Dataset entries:
(* ===== verification/Context.v ===== *)
(** * The context of [connect4] in memory

    [Connect4.bpf_sock_addr] is the context as a record; here it is the bytes of
    [struct bpf_sock_addr] of src/ebpf/src/kernel/vmlinux.h, as the kernel lays
    them out.  The program's reads are loads of four bytes at the offsets of
    the members, and its two assignments change these bytes only. *)

From Stdlib Require Import ZArith Lia String.
From stdpp Require Import base gmap list strings.
From S2P Require Import Prelude Layout BpfMap CTypes KernelTypes Connect4.
Import Layout BpfMap CTypes KernelTypes Connect4.

Local Open Scope Z_scope.

Module Context.

(** The scalars of the struct as a flat list of fields. *)
Definition sock_addr_fields : list field :=
  map (fun l => mkField (l_path l) (Z.to_nat (l_bits l / 8))) (leaves "" 0 struct_bpf_sock_addr).

(** The placement of the flat list is the one of the struct. *)
Lemma sock_addr_placement :
  map (fun l => Z.to_nat (l_off l / 8)) (leaves "" 0 struct_bpf_sock_addr)
    = c_offsets 0 sock_addr_fields /\
  Z.of_nat (c_sizeof sock_addr_fields) = sizeof struct_bpf_sock_addr.
Proof. split; by_vm. Qed.

Definition ctx_values (c : bpf_sock_addr) : list Z :=
  [user_family c; user_ip4 c] ++ user_ip6 c ++
  [user_port c; family c; type c; protocol c; msg_src_ip4 c] ++ msg_src_ip6 c ++ [sk c].

(** A context as the kernel passes it: the addresses have four words, and every
    member is in range. *)
Record ctx_ok (c : bpf_sock_addr) : Prop := {
  ctx_ip6 : length (user_ip6 c) = 4%nat;
  ctx_src_ip6 : length (msg_src_ip6 c) = 4%nat;
  ctx_range : in_fields sock_addr_fields (ctx_values c)
}.

Definition ctx_bytes (bo : byte_order) (c : bpf_sock_addr) : list Z :=
  c_encode bo sock_addr_fields (ctx_values c).

(** A load of the word at an offset. *)
Definition load32 (bo : byte_order) (bytes : list Z) (off : Z) : Z :=
  of_mem bo (take 4 (drop (Z.to_nat off) bytes)).

(** ** Lemmas *)

Lemma c_fields_length bo fs off vs vs' :
  length vs = length vs' -> length (c_fields bo off fs vs) = length (c_fields bo off fs vs').
Proof.
  revert off vs vs'. induction fs as [|f fs IH]; intros off [|v vs] [|v' vs'] Hl; try done.
  cbn [c_fields]. rewrite !length_app, !length_mem_bytes. cbn in Hl.
  rewrite (IH _ vs vs'); [done|lia].
Qed.

(** Changing the value of one field leaves the bytes of the others alone. *)
Lemma c_fields_update bo fs off vs k v o f i :
  c_offsets off fs !! k = Some o -> fs !! k = Some f ->
  Forall (fun f => (0 < f_size f)%nat) fs -> ~ (o <= off + i < o + f_size f)%nat ->
  c_fields bo off fs (<[k := v]> vs) !! i = c_fields bo off fs vs !! i.
Proof.
  revert off vs k i. induction fs as [|g fs IH]; intros off vs k i Ho Hf Hsz Hi; [done|].
  destruct vs as [|w vs]; [done|]. apply Forall_cons in Hsz as [Hg Hsz].
  pose proof (align_up_ge off (f_size g) Hg) as Hge.
  cbn [c_offsets] in Ho. set (p := align_up off (f_size g)) in *.
  destruct k as [|k]; cbn [lookup list_lookup] in Ho, Hf.
  - cbn [insert list_insert c_fields]. fold p. injection Ho as <-. injection Hf as <-.
    destruct (decide (i < p - off)%nat) as [H1|H1].
    { rewrite !lookup_app_l by (rewrite repeat_length; lia). done. }
    rewrite !(lookup_app_r (repeat 0 (p - off))) by (rewrite repeat_length; lia).
    rewrite !lookup_app_r by (rewrite length_mem_bytes, repeat_length; lia).
    by rewrite !length_mem_bytes.
  - cbn [insert list_insert c_fields]. fold p.
    change (list_insert k v vs) with (<[k := v]> vs).
    rewrite !(app_assoc (repeat 0 (p - off))).
    set (pre := repeat 0 (p - off) ++ mem_bytes bo (f_size g) w).
    assert (length pre = p - off + f_size g)%nat as Hlen.
    { unfold pre. by rewrite length_app, length_mem_bytes, repeat_length. }
    destruct (decide (i < length pre)%nat) as [H1|H1].
    + by rewrite !lookup_app_l by done.
    + rewrite !lookup_app_r by lia. apply IH; try done. lia.
Qed.

Lemma sock_addr_sizes : Forall (fun f => (0 < f_size f)%nat) sock_addr_fields.
Proof. apply (bool_decide_unpack _). vm_compute. exact I. Qed.

Lemma ctx_bytes_update bo c c' k v o i :
  ctx_values c' = <[k := v]> (ctx_values c) ->
  c_offsets 0 sock_addr_fields !! k = Some o -> fmap f_size (sock_addr_fields !! k) = Some 4%nat ->
  ~ (o <= i < o + 4)%nat -> ctx_bytes bo c' !! i = ctx_bytes bo c !! i.
Proof.
  intros E Ho Hf Hi. unfold ctx_bytes, c_encode. rewrite E.
  destruct (sock_addr_fields !! k) as [f|] eqn:Ef; [|done]. cbn in Hf. injection Hf as Hf.
  set (n := length (c_fields bo 0 sock_addr_fields (ctx_values c))).
  assert (length (c_fields bo 0 sock_addr_fields (<[k := v]> (ctx_values c))) = n) as Hn.
  { apply c_fields_length. by rewrite length_insert. }
  destruct (decide (i < n)%nat).
  - rewrite !lookup_app_l by lia. eapply c_fields_update; [exact Ho|exact Ef|apply sock_addr_sizes|lia].
  - rewrite !lookup_app_r by lia. by rewrite Hn.
Qed.

(** The two assignments of the program. *)
Lemma set_user_ip4_bytes bo c v i :
  ~ (4 <= i < 8)%nat -> ctx_bytes bo (set_user_ip4 v c) !! i = ctx_bytes bo c !! i.
Proof. intros Hi. by apply (ctx_bytes_update bo c _ 1 v 4). Qed.

Lemma set_user_port_bytes bo c v i :
  length (user_ip6 c) = 4%nat ->
  ~ (24 <= i < 28)%nat -> ctx_bytes bo (set_user_port v c) !! i = ctx_bytes bo c !! i.
Proof.
  intros Hl Hi. apply (ctx_bytes_update bo c _ 6 v 24); try done.
  unfold ctx_values. cbn [user_ip6 set_user_port user_family user_ip4].
  destruct (user_ip6 c) as [|a [|b [|d [|e [|]]]]]; done.
Qed.

(** A load at the place of a field gives its value. *)
Lemma load32_field bo c k o v :
  ctx_ok c -> c_offsets 0 sock_addr_fields !! k = Some (Z.to_nat o) ->
  fmap f_size (sock_addr_fields !! k) = Some 4%nat -> ctx_values c !! k = Some v ->
  load32 bo (ctx_bytes bo c) o = v.
Proof.
  intros [_ _ Hr] Ho Hf Hv.
  pose proof (c_decode_encode bo sock_addr_fields (ctx_values c) sock_addr_sizes Hr) as E.
  apply (f_equal (fun l => l !! k)) in E. unfold c_decode in E.
  destruct (sock_addr_fields !! k) as [f|] eqn:Ef; [|done]. cbn in Hf. injection Hf as Hf.
  cbv beta in E. rewrite lookup_zip_with, Ef, Ho, Hv in E.
  cbn [mbind option_bind] in E. rewrite Hf in E. injection E as E. exact E.
Qed.

(** ** Property *)

(** C9. The program and the kernel agree on the memory of the context: the members
    the program reads are words at the offsets the kernel's struct gives them,
    and whatever the maps hold, a run changes no byte of the context but those
    of the destination address and of the destination port. *)
Theorem connect4_context_bytes {SM BM : Type} `{!MapOps lb4_key lb4_service SM}
    `{!MapOps Z lb4_backend BM} (bo : byte_order) (s : SM) (b : BM) (r : Z) (ctx : bpf_sock_addr) :
  ctx_ok ctx ->
  (forall name v, (name, v) ∈ [("user_ip4"%string, user_ip4 ctx); ("user_port"%string, user_port ctx);
                          ("type"%string, type ctx); ("protocol"%string, protocol ctx)] ->
     exists o, offset_of name struct_bpf_sock_addr = Some o /\
               load32 bo (ctx_bytes bo ctx) o = v) /\
  exists ip port, offset_of "user_ip4" struct_bpf_sock_addr = Some (Z.of_nat ip) /\
    offset_of "user_port" struct_bpf_sock_addr = Some (Z.of_nat port) /\
    forall i, ~ (ip <= i < ip + 4)%nat -> ~ (port <= i < port + 4)%nat ->
      ctx_bytes bo (connect4_ctx s b r ctx) !! i = ctx_bytes bo ctx !! i.
Proof.
  intros Hok. destruct Hok as [H6 Hs6 Hr] eqn:E; clear E. split.
  - intros name v Hin. rewrite !elem_of_cons in Hin.
    destruct Hin as [[= -> ->]|[[= -> ->]|[[= -> ->]|[[= -> ->]|Hin%not_elem_of_nil]]]]; [..|done].
    + exists 4. split; [by_vm|]. by apply (load32_field bo ctx 1).
    + exists 24. split; [by_vm|]. apply (load32_field bo ctx 6); [done|by_vm|by_vm|].
      unfold ctx_values. by destruct (user_ip6 ctx) as [|? [|? [|? [|? [|]]]]].
    + exists 32. split; [by_vm|]. apply (load32_field bo ctx 8); [done|by_vm|by_vm|].
      unfold ctx_values. by destruct (user_ip6 ctx) as [|? [|? [|? [|? [|]]]]].
    + exists 36. split; [by_vm|]. apply (load32_field bo ctx 9); [done|by_vm|by_vm|].
      unfold ctx_values. by destruct (user_ip6 ctx) as [|? [|? [|? [|? [|]]]]].
  - exists 4%nat, 24%nat. split; [by_vm|]. split; [by_vm|]. intros i Hip Hport.
    assert (connect4_ctx s b r ctx = ctx \/ exists a p,
      connect4_ctx s b r ctx = set_user_port p (set_user_ip4 a ctx)) as [->|(a & p & ->)].
    { unfold connect4_ctx, connect4. destruct (_ && _); [by left|].
      destruct (map_lookup s _); [|by left]. destruct (_ =? _); [by left|].
      destruct (map_lookup b _); [|by left]. right. by do 2 eexists. }
    + done.
    + rewrite set_user_port_bytes, set_user_ip4_bytes; done.
Qed.

Lemma connect4_context_bytes_witness :
  exists ip port, offset_of "user_ip4" struct_bpf_sock_addr = Some (Z.of_nat ip) /\
    offset_of "user_port" struct_bpf_sock_addr = Some (Z.of_nat port) /\
    forall i, ~ (ip <= i < ip + 4)%nat -> ~ (port <= i < port + 4)%nat ->
      ctx_bytes LittleEndian (connect4_ctx ex_services_map ex_backends_map 0 ex_ctx) !! i
        = ctx_bytes LittleEndian ex_ctx !! i.
Proof.
  apply (connect4_context_bytes LittleEndian ex_services_map ex_backends_map 0 ex_ctx).
  split; [done|done|]. apply (bool_decide_unpack _). vm_compute. exact I.
Defined.

End Context.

• **Aim of the task**
Scan the data above and copy each line containing the word "BpfMap".

• **The completed task**
From S2P Require Import Prelude Layout BpfMap CTypes KernelTypes Connect4.
Import Layout BpfMap CTypes KernelTypes Connect4.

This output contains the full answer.